Effects of elevated O 3 and CO 2 concentrations on photosynthesis and stomatal conductance in Scots pine

Naturally regenerated Scots pines ( Pinus sylvestris L.), aged 28–30 years old, were grown in open‐top chambers and subjected in situ to three ozone (O 3 ) regimes, two concentrations of CO 2 , and a combination of O 3 and CO 2 treatments From 15 April to 15 September for two growing seasons (1994 and 1995). The gas exchanges of current‐year and 1‐year‐old shoots were measured, along with the nitrogen content of needles. In order to investigate the factors underlying modifications in photosynthesis, five parameters linked to photosynthetic performance and three to stomatal conductance were determined. Elevated O 3 concentrations led to a significant decline in the CO 2 compensation point (Г * ), maximum RuP 2 ‐saturated rate of carboxylation ( V cmax ), maximum rate of electron transport ( J max ), maximum stomatal conductance ( g smax ), and sensitivity of stomatal conductance to changes in leaf‐to‐air vapour pressure difference (∂ g s /∂ D v ) in both shoot‐age classes.
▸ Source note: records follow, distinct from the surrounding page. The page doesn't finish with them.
(** X30.  Provider names are taken without regard to case; a name that
    is none of outlook, yahoo and custom gets the configuration of
    Gmail; and every configuration but the custom one uses port 587
    with STARTTLS. *)
Theorem service_config_providers (custom : smtp_config) (provider : string) :
  service_config custom (PyStr.lower provider) = service_config custom provider
  /\ (PyStr.lower provider <> "outlook" ->
      PyStr.lower provider <> "yahoo" ->
      PyStr.lower provider <> "custom" ->
      service_config custom provider = gmail)
  /\ (PyStr.lower provider <> "custom" ->
      smtp_port (service_config custom provider) = 587
      /\ use_tls (service_config custom provider) = true).
Proof.
  unfold service_config. rewrite lower_idempotent.
  split; [reflexivity|]. unfold _get_smtp_config.
  destruct (String.eqb_spec (PyStr.lower provider) "gmail");
    [repeat split|].
  destruct (String.eqb_spec (PyStr.lower provider) "outlook");
    [split; [contradiction | repeat split]|].
  destruct (String.eqb_spec (PyStr.lower provider) "yahoo");
    [split; [contradiction | repeat split]|].
  destruct (String.eqb_spec (PyStr.lower provider) "custom");
    [split; contradiction | repeat split].
Qed.

Lemma service_config_providers_witness :
  service_config sample_custom "yahoo" = service_config sample_custom "YAHOO"
  /\ service_config sample_custom "Gmial" = gmail
  /\ smtp_port (service_config sample_custom "Outlook") = 587.
Proof.
  split; [|split].
  - exact (proj1 (service_config_providers sample_custom "YAHOO")).
  - apply (proj1 (proj2 (service_config_providers sample_custom "Gmial")));
      discriminate.
  - apply (proj2 (proj2 (service_config_providers sample_custom "Outlook"))).
    discriminate.
Defined.

End Providers.

(** * The provider call on any body *)

Section ProviderBody.
Import Json Backend.

(** The typed model of the call is the untyped one on the answers it
    describes: for every typed outcome there is an exception text with
    which the two agree. *)
Lemma call_gemini_api_body_typed (o : api_outcome) :
  exists raised,
    call_gemini_api_body raised (outcome_json o) = JStr (call_gemini_api o).
Proof.
  destruct o as [e | e | [cs]]; try (exists EmptyString; reflexivity).
  destruct cs as [[|[ct] others]|]; try (exists EmptyString; reflexivity).
  destruct ct as [[ps]|]; try (exists EmptyString; reflexivity).
  destruct ps as [[|[t] ps]|]; try (exists EmptyString; reflexivity).
  - exists "list index out of range". reflexivity.
  - destruct t as [t|].
    + exists EmptyString. reflexivity.
    + exists "'text'". reflexivity.
Qed.
(** * Z3CHCInterface: counterexample-graph extraction from Spacer proofs

    A shallow embedding of [libsmtutil/Z3CHCInterface.cpp]: the rule
    bookkeeping of [addRule], the verdict mapping of [query], and the
    iterative traversal [cexGraph] that turns a ground refutation into an
    implication graph, together with the properties its specification
    states about them. *)

From Stdlib Require Import ZArith String List Lia.
From stdpp Require Import base option list gmap strings fin_maps fin_sets.

Set Warnings "-register-all,-clear-no-such-hyp".
Local Open Scope Z_scope.

(** ** Exceptions

    The source raises two unrelated kinds of exception: [smtAssert] throws
    the compiler's own logic error, and every call into the engine may
    throw [z3::exception].  Only the latter is caught, and only in
    [query]. *)

(** The [smtAssert] sites of the file, named after the function they are in. *)
Inductive assert_site : Type :=
  | cexGraph_proof_is_app        (* smtAssert(_proof.is_app()) *)
  | cexGraph_root_fact_false     (* smtAssert(fact(_proof).decl().decl_kind() == Z3_OP_FALSE) *)
  | cexGraph_popped_in_nodes     (* smtAssert(graph.nodes.count(proofNode.id())) *)
  | cexGraph_hyper_has_args      (* smtAssert(proofNode.num_args() > 0) *)
  | fact_is_app                  (* smtAssert(_node.is_app()) in fact *)
  | name_is_app                  (* smtAssert(_predicate.is_app()) in name *)
  | arguments_is_app             (* smtAssert(_predicate.is_app()) in arguments *)
  | external_assert.             (* an assertion of a collaborator outside this file *)

(** Error codes the engine attaches to a [z3::exception]. *)
Inductive Z3_error_code : Type :=
  | Z3_IOB            (* index out of bounds *)
  | Z3_INVALID_ARG    (* e.g. an application accessor used on a non-application *)
  | Z3_EXCEPTION.     (* any other engine failure *)

Inductive exn : Type :=
  | smtAssertFailed (site : assert_site)
  | z3_exception (code : Z3_error_code).

Inductive result (A : Type) : Type :=
  | Ok (a : A)
  | Throw (e : exn).
Arguments Ok {A} a.
Arguments Throw {A} e.
Lemma build_expressions_succeeds gi li rs fs mv :
  well_formed gi li rs fs mv →
  ∃ e, build_expressions gi li rs fs mv = Ok e ∧
       length (e_new_reserves e) = usable_pools li rs fs ∧
       ∀ k x, e_new_reserves e !! k = Some x →
         ∃ l R_, li !! k = Some l ∧ rs !! k = Some R_ ∧ R_ ≠ [] ∧ l ≠ [] ∧
                 shape_of x = Ok (Vec (length l)).
Proof.
  intros (Hidx & Hne & Hsome & Hmv & Hlen).
  destruct (build_A_succeeds _ _ Hidx) as [A HA].
  destruct (variables_succeeds Deposit li) as [ds Hds].
  destruct (variables_succeeds Withdraw li) as [ls Hls].
  destruct (extraction_terms_succeed _ _ _ _ _ HA Hds Hls) as [Hterms Hshapes].
  destruct (variables_spec _ _ _ Hds) as [Hdlen Hd].
  destruct (variables_spec _ _ _ Hls) as [Hllen Hl].
  pose proof (traverse_Ok_length _ _ _ HA) as HAlen.
  assert (Hnonempty : term_of <$> zip A (zip ds ls) ≠ []).
  { intros Hnil. apply (f_equal length) in Hnil.
    rewrite length_fmap, !length_zip in Hnil. simpl in Hnil.
    destruct li; [done|]. simpl in *. lia. }
  pose proof (cp_sum_list_succeeds _ _ Hnonempty Hshapes) as Hpsi.
  assert (Hpsish : shape_of (foldl Add (Scalar 0) (term_of <$> zip A (zip ds ls)))
                   = Ok (Vec (length mv))).
  { rewrite Hmv. apply (shape_of_sum _ _ _ Sc); [done|by left|by left|done]. }
  set (post := λ t : list R * (R * (variable * variable)),
         post_trade_expr t.1 t.2.1 t.2.2.1 t.2.2.2).
  assert (Hzip : ∀ k t, zip rs (zip fs (zip ds ls)) !! k = Some t →
            ∃ l, li !! k = Some l ∧ rs !! k = Some t.1 ∧ t.1 ≠ [] ∧ l ≠ [] ∧
                 shape_of (post t) = Ok (Vec (length l)) ∧ post_trade t = Ok (post t)).
  { intros k [R_ [g [D L]]] Hk. pose proof (lookup_lt_Some _ _ _ Hk) as Hlt.
    apply lookup_zip_with_Some in Hk as (R' & t1 & [= <- <-] & HR & Hk).
    apply lookup_zip_with_Some in Hk as (g' & t2 & [= <- <-] & Hg & Hk).
    apply lookup_zip_with_Some in Hk as (D' & L' & [= <- <-] & HD & HL).
    destruct (variables_lookup_inv _ _ _ _ _ Hds HD) as (l & Hlk & ->).
    destruct (variables_lookup_inv _ _ _ _ _ Hls HL) as (l' & Hlk' & ->).
    assert (l' = l) as -> by congruence.
    assert (Hlne : l ≠ []).
    { by eapply (proj1 (Forall_lookup _ _)) in Hne; [|exact Hlk]. }
    assert (length R_ = length l) as HRl.
    { apply (Hlen k); [|done|done]. unfold usable_pools.
      rewrite !length_zip in Hlt. lia. }
    destruct (post_trade_shape R_ g (CpVar Deposit k (length l) true)
                (CpVar Withdraw k (length l) true) (length l) HRl eq_refl eq_refl)
      as [Hs Hpt].
    exists l. unfold post. cbn [fst snd]. repeat split; try done.
    intros ->. by destruct l. }
  assert (Hnr : build_new_reserves rs fs ds ls = Ok (post <$> zip rs (zip fs (zip ds ls)))).
  { apply traverse_Ok_fmap, Forall_lookup. intros k t Hk.
    destruct (Hzip k t Hk) as (l & _ & _ & _ & _ & _ & Hpt). exact Hpt. }
  eexists (Expressions A ds ls mv _ _). split; [|split].
  - unfold build_expressions. rewrite HA. simpl. rewrite Hds. simpl.
    rewrite Hls. simpl. rewrite Hterms. simpl. rewrite Hpsi. simpl.
    unfold cp_matmul_list. rewrite Hpsish. simpl. rewrite decide_True by done.
    simpl. rewrite Hnr. simpl. reflexivity.
  - simpl. rewrite length_fmap, !length_zip. unfold usable_pools. lia.
  - simpl. intros k x Hx. rewrite list_lookup_fmap in Hx.
    destruct (zip rs _ !! k) as [t|] eqn:Hk; [|done]. injection Hx as <-.
    destruct (Hzip k t Hk) as (l & ? & ? & ? & ? & ? & _). exists l, (fst t). done.
Qed.

Lemma replicate_ones_sum k : sum_list (replicate k 1%nat) = k.
Proof. induction k as [|k IH]; simpl; [done|]. by rewrite IH. Qed.

Lemma cp_geo_mean_plain k : k ≠ 0%nat → cp_geo_mean (Vec k) None = Ok ().
Proof.
  intros Hk. apply cp_geo_mean_Ok. exists k. simpl.
  rewrite length_replicate, replicate_ones_sum. repeat split; lia.
Qed.

Lemma geo_mean_line_succeeds nr rs k :
  line_ready nr rs k →
  succeeds (geo_mean_line nr rs k
              (if decide (k = 0%nat) then Some [4; 3; 2; 1]%nat else None)).
Proof.
  intros (x & r & a & Hx & Hr & Hne & Hs & Ha & Ha0). unfold geo_mean_line.
  apply getitem_Ok in Hx, Hr. rewrite Hx, bind_Ok_l, Hs, bind_Ok_l.
  assert (cp_geo_mean (Vec a) (if decide (k = 0%nat) then Some [4; 3; 2; 1]%nat else None)
          = Ok ()) as ->.
  { case_decide as Hk0; [|by apply cp_geo_mean_plain].
    rewrite (Ha0 Hk0). reflexivity. }
  rewrite bind_Ok_l, Hr, bind_Ok_l.
  rewrite cp_geo_mean_plain by (destruct r; [done|simpl; lia]).
  rewrite bind_Ok_l. by eexists.
Qed.

Lemma geo_mean_line_first nr rs :
  line_ready nr rs 0 → succeeds (geo_mean_line nr rs 0 (Some [4; 3; 2; 1]%nat)).
Proof. exact (geo_mean_line_succeeds nr rs 0). Qed.

Lemma geo_mean_line_plain nr rs k :
  k ≠ 0%nat → line_ready nr rs k → succeeds (geo_mean_line nr rs k None).
Proof.
  intros Hk H. apply geo_mean_line_succeeds in H. by rewrite decide_False in H.
Qed.



(** With fewer than five entries in [new_reserves], the line that asks for
    the first missing one raises [IndexError]. *)
Lemma build_cons_short nr rs psi :
  (length nr < 5)%nat → (∀ k, (k < length nr)%nat → line_ready nr rs k) →
  build_cons nr rs psi = Raise IndexError.
Proof.
  intros Hshort Hready. unfold build_cons.
  assert (Hmiss : ∀ k p, length nr = k → geo_mean_line nr rs k p = Raise IndexError).
  { intros k p Hk. unfold geo_mean_line.
    assert (getitem nr k = Raise IndexError) as ->; [|done].
    apply getitem_Raise. split; [done|lia]. }
  destruct (decide (length nr = 0)%nat) as [H0|H0]; [rewrite (Hmiss 0%nat) by done; reflexivity|].
  destruct (geo_mean_line_first nr rs (Hready 0%nat ltac:(lia))) as [c0 ->]. simpl.
  destruct (decide (length nr = 1)%nat) as [H1|H1]; [rewrite (Hmiss 1%nat) by done; reflexivity|].
  destruct (geo_mean_line_plain nr rs 1 ltac:(lia) (Hready 1%nat ltac:(lia))) as [c1 ->]. simpl.
  destruct (decide (length nr = 2)%nat) as [H2|H2]; [rewrite (Hmiss 2%nat) by done; reflexivity|].
  destruct (geo_mean_line_plain nr rs 2 ltac:(lia) (Hready 2%nat ltac:(lia))) as [c2 ->]. simpl.
  destruct (decide (length nr = 3)%nat) as [H3|H3]; [rewrite (Hmiss 3%nat) by done; reflexivity|].
  destruct (geo_mean_line_plain nr rs 3 ltac:(lia) (Hready 3%nat ltac:(lia))) as [c3 ->]. simpl.
  unfold sum_line.
  assert (getitem nr 4 = Raise IndexError) as ->; [|done].
  apply getitem_Raise. split; [done|lia].
Qed.

Lemma result_cases {A} (m : result A) : succeeds m ∨ fails m.
Proof. destruct m as [a|e]; [left | right]; by eexists. Qed.

Lemma build_model_needs_five gi li rs fs mv m :
  build_model gi li rs fs mv = Ok m → (5 ≤ usable_pools li rs fs)%nat.
Proof.
  intros Hm.
  destruct (build_model_Ok _ _ _ _ _ _ Hm)
    as (terms & _ & _ & _ & _ & _ & _ & Hnr & Hcons & _).
  destruct (pools_length _ _ _ _ _ _ Hm) as (_ & Hd & Hl & _).
  destruct (build_cons_Ok _ _ _ _ Hcons)
    as (x0 & x1 & x2 & x3 & x4 & r0 & r1 & r2 & r3 & r4 & Hrest).
  destruct Hrest as (_ & _ & _ & _ & H4 & _).
  apply lookup_lt_Some in H4. apply traverse_Ok_length in Hnr.
  rewrite !length_zip in Hnr. unfold usable_pools. lia.
Qed.

Lemma solve_arbitrage_fails {Status} (solve : problem → Status) gi li rs fs mv :
  fails (solve_arbitrage solve gi li rs fs mv) ↔ fails (build_model gi li rs fs mv).
Proof.
  split; intros [e He]; exists e; by apply (solve_arbitrage_Raise solve).
Qed.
However, the effect of elevated O 3 concentrations on the respiration rate in light ( R d ) was dependent on shoot age. Elevated CO 2 (700 μmol mol −1 ) significantly decreased J max and g smax but increased R d in 1‐year‐old shoots and the ∂ g s /∂ D v in both shoot‐age classes. The interactive effects of O 3 and CO 2 on some key parameters (e.g. V cmax and J max ) were significant. This may be closely related to regulation of the maximum stomatal conductance and stomatal sensitivity induced by elevated CO 2 . As a consequence, the injury induced by O 3 was reduced through decreased ozone uptake in 1‐year‐old shoots, but not in the current‐year shoots. Compared to ambient O 3 concentration, reduced O 3 concentrations (charcoal‐filtered air) did not lead to significant changes in any of the measured parameters. Compared to the control treatment, calculations showed that elevated O 3 concentrations decreased the apparent quantum yield by 15% and by 18%, and the maximum rate of photosynthesis by 21% and by 29% in the current‐year and 1‐year‐old shoots, respectively. Changes in the nitrogen content of needles resulting from the various treatments were associated with modifications in photosynthetic components.